Your instructions:
Set down the records again, keeping each line exactly as it is.

Information shown:
Lemma set_worker_inv n p i w v :
  pool_inv n p → threads_ p !! i = Some w → awake v = true → pool_inv n (set_threads (<[i := v]> (threads_ p)) p).
Proof.
  intros [H1 H2 H3 H4 H5] Hi Hv. split; simpl; [by rewrite length_insert|done| | |].
  - intros k [<-|?]%insert_worker; [done|eauto].
  - intros k [<-|?]%insert_worker; [done|eauto].
  - intros _ _. right; right. exists i, v. split; [by eapply inserted_worker|done].
Qed.
Lemma test_inv n p i : pool_inv n p → threads_ p !! i = Some w_ready → pool_inv n (test_ready i p).
Proof.
  intros [H1 H2 H3 H4 H5] Hi. unfold test_ready, can_take, take_job. destruct (jobs_ p) as [|j js] eqn:Hj.
  - rewrite orb_false_r. destruct (stopping_ p) eqn:Hs.
    + split; simpl; rewrite ?Hj, ?Hs; [by rewrite length_insert|done|done| |done].
      intros k [?|?]%insert_worker; [done|eauto].
    + split; simpl; rewrite ?Hj, ?Hs; [by rewrite length_insert|done| |done|done].
      intros k [?|Hk]%insert_worker; [done|]. by destruct (H3 k Hk).
  - rewrite orb_true_r. split; simpl; [by rewrite length_insert|by rewrite <- app_assoc| | |].
    + intros k [?|Hk]%insert_worker; [done|]. by destruct (H3 k Hk).
    + intros k [?|?]%insert_worker; [done|eauto].
    + intros _ _. right; right. exists i, (w_busy j). split; [by eapply inserted_worker|done].
Qed.
(** With no worker asleep, someone is awake as long as jobs are queued. *)
Lemma awake_worker n p : pool_inv n p → 0 < n → jobs_ p ≠ [] → (∀ i, threads_ p !! i ≠ Some w_asleep) →
  ∃ i w, threads_ p !! i = Some w ∧ awake w = true.
Proof.
  intros [H1 _ H3 _ _] Hn Hj Hno. destruct (lookup_lt_is_Some_2 (threads_ p) 0) as [w Hw]; [lia|]. exists 0, w. split; [done|].
  destruct w; try done; [by destruct (Hno 0)|by destruct (H3 0 Hw)].
Qed.
Lemma notify_all_inv n p : pool_inv n p → pool_inv n (notify_all p).
Proof.
  intros [H1 H2 H3 H4 H5]. split; simpl; [by rewrite length_fmap|done| | |].
  - intros k. rewrite list_lookup_fmap. intros ([]&?&?)%fmap_Some; simplify_eq/=; eauto.
  - intros k. rewrite list_lookup_fmap. by intros ([]&?&?)%fmap_Some; simplify_eq/=.
  - intros Hn Hj. right; right. destruct (lookup_lt_is_Some_2 (threads_ p) 0) as [w Hw]; [lia|]. exists 0, (woken w).
    rewrite list_lookup_fmap, Hw. split; [done|]. destruct w; try done. by destruct (H3 0 Hw).
Qed.
Lemma work_inv n p p' : pool_inv n p → work_step p p' → pool_inv n p'.
Proof.
  intros HI [i Hi|i j Hi|i Hs Hi|Hs Hno|Hs]; [by apply test_inv|by eapply set_worker_inv|..|by apply notify_all_inv].
  - pose proof (set_worker_inv n p i _ w_ready HI Hi eq_refl) as [H1 H2 H3 H4 H5]. simpl in *.
    assert (<[i := w_ready]> (threads_ p) = alter woken i (threads_ p)) as E by (symmetry; by apply wake_worker).
    rewrite E in *. split; try done. intros _ _. right; right. exists i, w_ready. split; [|done]. simpl.
    rewrite <- E. by eapply inserted_worker.
  - pose proof (awake_worker n p HI) as Hw. destruct HI as [H1 H2 H3 H4 H5]. split; try done. simpl. intros Hn Hj. auto.
Qed.
Lemma pool_inv_step n p p' : pool_inv n p → pool_step p p' → pool_inv n p'.
Proof.
  intros HI [p1 Hw|p1 [i Hi]|j p1 He|j e p1 He|p1 Hc]; [by eapply work_inv|by eapply set_worker_inv|..]; destruct HI as [H1 H2 H3 H4 H5].
  - unfold enqueue, mbind, M_bind, gets in He. simpl in He. destruct (stopping_ p) eqn:Hs; [done|]. injection He as <-.
    split; simpl; [done|by rewrite H2, app_assoc| | |intros; left; lia].
    + intros i Hx. destruct (H3 i Hx). congruence.
    + rewrite Hs. done.
  - unfold enqueue, mbind, M_bind, gets in He. simpl in He. destruct (stopping_ p) eqn:Hs; [|done]. injection He as _ <-.
    split; rewrite ?Hs; done.
  - injection Hc as <-. split; simpl; [done..| |intros; lia|intros; right; left; lia]. intros i Hx. by destruct (H3 i Hx).
Qed.
Lemma pool_reach n p : rtc pool_step (started_pool n) p → pool_inv n p.
Proof.
  revert p. apply rtc_ind_r; [|by eauto using pool_inv_step]. split; simpl; [by rewrite length_replicate|done|..].
  - by intros i [[=] _]%lookup_replicate.
  - by intros i [[=] _]%lookup_replicate.
  - done.
Qed.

Written response:
Lemma set_worker_inv n p i w v :
  pool_inv n p → threads_ p !! i = Some w → awake v = true → pool_inv n (set_threads (<[i := v]> (threads_ p)) p).
Proof.
  intros [H1 H2 H3 H4 H5] Hi Hv. split; simpl; [by rewrite length_insert|done| | |].
  - intros k [<-|?]%insert_worker; [done|eauto].
  - intros k [<-|?]%insert_worker; [done|eauto].
  - intros _ _. right; right. exists i, v. split; [by eapply inserted_worker|done].
Qed.
Lemma test_inv n p i : pool_inv n p → threads_ p !! i = Some w_ready → pool_inv n (test_ready i p).
Proof.
  intros [H1 H2 H3 H4 H5] Hi. unfold test_ready, can_take, take_job. destruct (jobs_ p) as [|j js] eqn:Hj.
  - rewrite orb_false_r. destruct (stopping_ p) eqn:Hs.
    + split; simpl; rewrite ?Hj, ?Hs; [by rewrite length_insert|done|done| |done].
      intros k [?|?]%insert_worker; [done|eauto].
    + split; simpl; rewrite ?Hj, ?Hs; [by rewrite length_insert|done| |done|done].
      intros k [?|Hk]%insert_worker; [done|]. by destruct (H3 k Hk).
  - rewrite orb_true_r. split; simpl; [by rewrite length_insert|by rewrite <- app_assoc| | |].
    + intros k [?|Hk]%insert_worker; [done|]. by destruct (H3 k Hk).
    + intros k [?|?]%insert_worker; [done|eauto].
    + intros _ _. right; right. exists i, (w_busy j). split; [by eapply inserted_worker|done].
Qed.
(** With no worker asleep, someone is awake as long as jobs are queued. *)
Lemma awake_worker n p : pool_inv n p → 0 < n → jobs_ p ≠ [] → (∀ i, threads_ p !! i ≠ Some w_asleep) →
  ∃ i w, threads_ p !! i = Some w ∧ awake w = true.
Proof.
  intros [H1 _ H3 _ _] Hn Hj Hno. destruct (lookup_lt_is_Some_2 (threads_ p) 0) as [w Hw]; [lia|]. exists 0, w. split; [done|].
  destruct w; try done; [by destruct (Hno 0)|by destruct (H3 0 Hw)].
Qed.
Lemma notify_all_inv n p : pool_inv n p → pool_inv n (notify_all p).
Proof.
  intros [H1 H2 H3 H4 H5]. split; simpl; [by rewrite length_fmap|done| | |].
  - intros k. rewrite list_lookup_fmap. intros ([]&?&?)%fmap_Some; simplify_eq/=; eauto.
  - intros k. rewrite list_lookup_fmap. by intros ([]&?&?)%fmap_Some; simplify_eq/=.
  - intros Hn Hj. right; right. destruct (lookup_lt_is_Some_2 (threads_ p) 0) as [w Hw]; [lia|]. exists 0, (woken w).
    rewrite list_lookup_fmap, Hw. split; [done|]. destruct w; try done. by destruct (H3 0 Hw).
Qed.
Lemma work_inv n p p' : pool_inv n p → work_step p p' → pool_inv n p'.
Proof.
  intros HI [i Hi|i j Hi|i Hs Hi|Hs Hno|Hs]; [by apply test_inv|by eapply set_worker_inv|..|by apply notify_all_inv].
  - pose proof (set_worker_inv n p i _ w_ready HI Hi eq_refl) as [H1 H2 H3 H4 H5]. simpl in *.
    assert (<[i := w_ready]> (threads_ p) = alter woken i (threads_ p)) as E by (symmetry; by apply wake_worker).
    rewrite E in *. split; try done. intros _ _. right; right. exists i, w_ready. split; [|done]. simpl.
    rewrite <- E. by eapply inserted_worker.
  - pose proof (awake_worker n p HI) as Hw. destruct HI as [H1 H2 H3 H4 H5]. split; try done. simpl. intros Hn Hj. auto.
Qed.
Lemma pool_inv_step n p p' : pool_inv n p → pool_step p p' → pool_inv n p'.
Proof.
  intros HI [p1 Hw|p1 [i Hi]|j p1 He|j e p1 He|p1 Hc]; [by eapply work_inv|by eapply set_worker_inv|..]; destruct HI as [H1 H2 H3 H4 H5].
  - unfold enqueue, mbind, M_bind, gets in He. simpl in He. destruct (stopping_ p) eqn:Hs; [done|]. injection He as <-.
    split; simpl; [done|by rewrite H2, app_assoc| | |intros; left; lia].
    + intros i Hx. destruct (H3 i Hx). congruence.
    + rewrite Hs. done.
  - unfold enqueue, mbind, M_bind, gets in He. simpl in He. destruct (stopping_ p) eqn:Hs; [|done]. injection He as _ <-.
    split; rewrite ?Hs; done.
  - injection Hc as <-. split; simpl; [done..| |intros; lia|intros; right; left; lia]. intros i Hx. by destruct (H3 i Hx).
Qed.
Lemma pool_reach n p : rtc pool_step (started_pool n) p → pool_inv n p.
Proof.
  revert p. apply rtc_ind_r; [|by eauto using pool_inv_step]. split; simpl; [by rewrite length_replicate|done|..].
  - by intros i [[=] _]%lookup_replicate.
  - by intros i [[=] _]%lookup_replicate.
  - done.
Qed.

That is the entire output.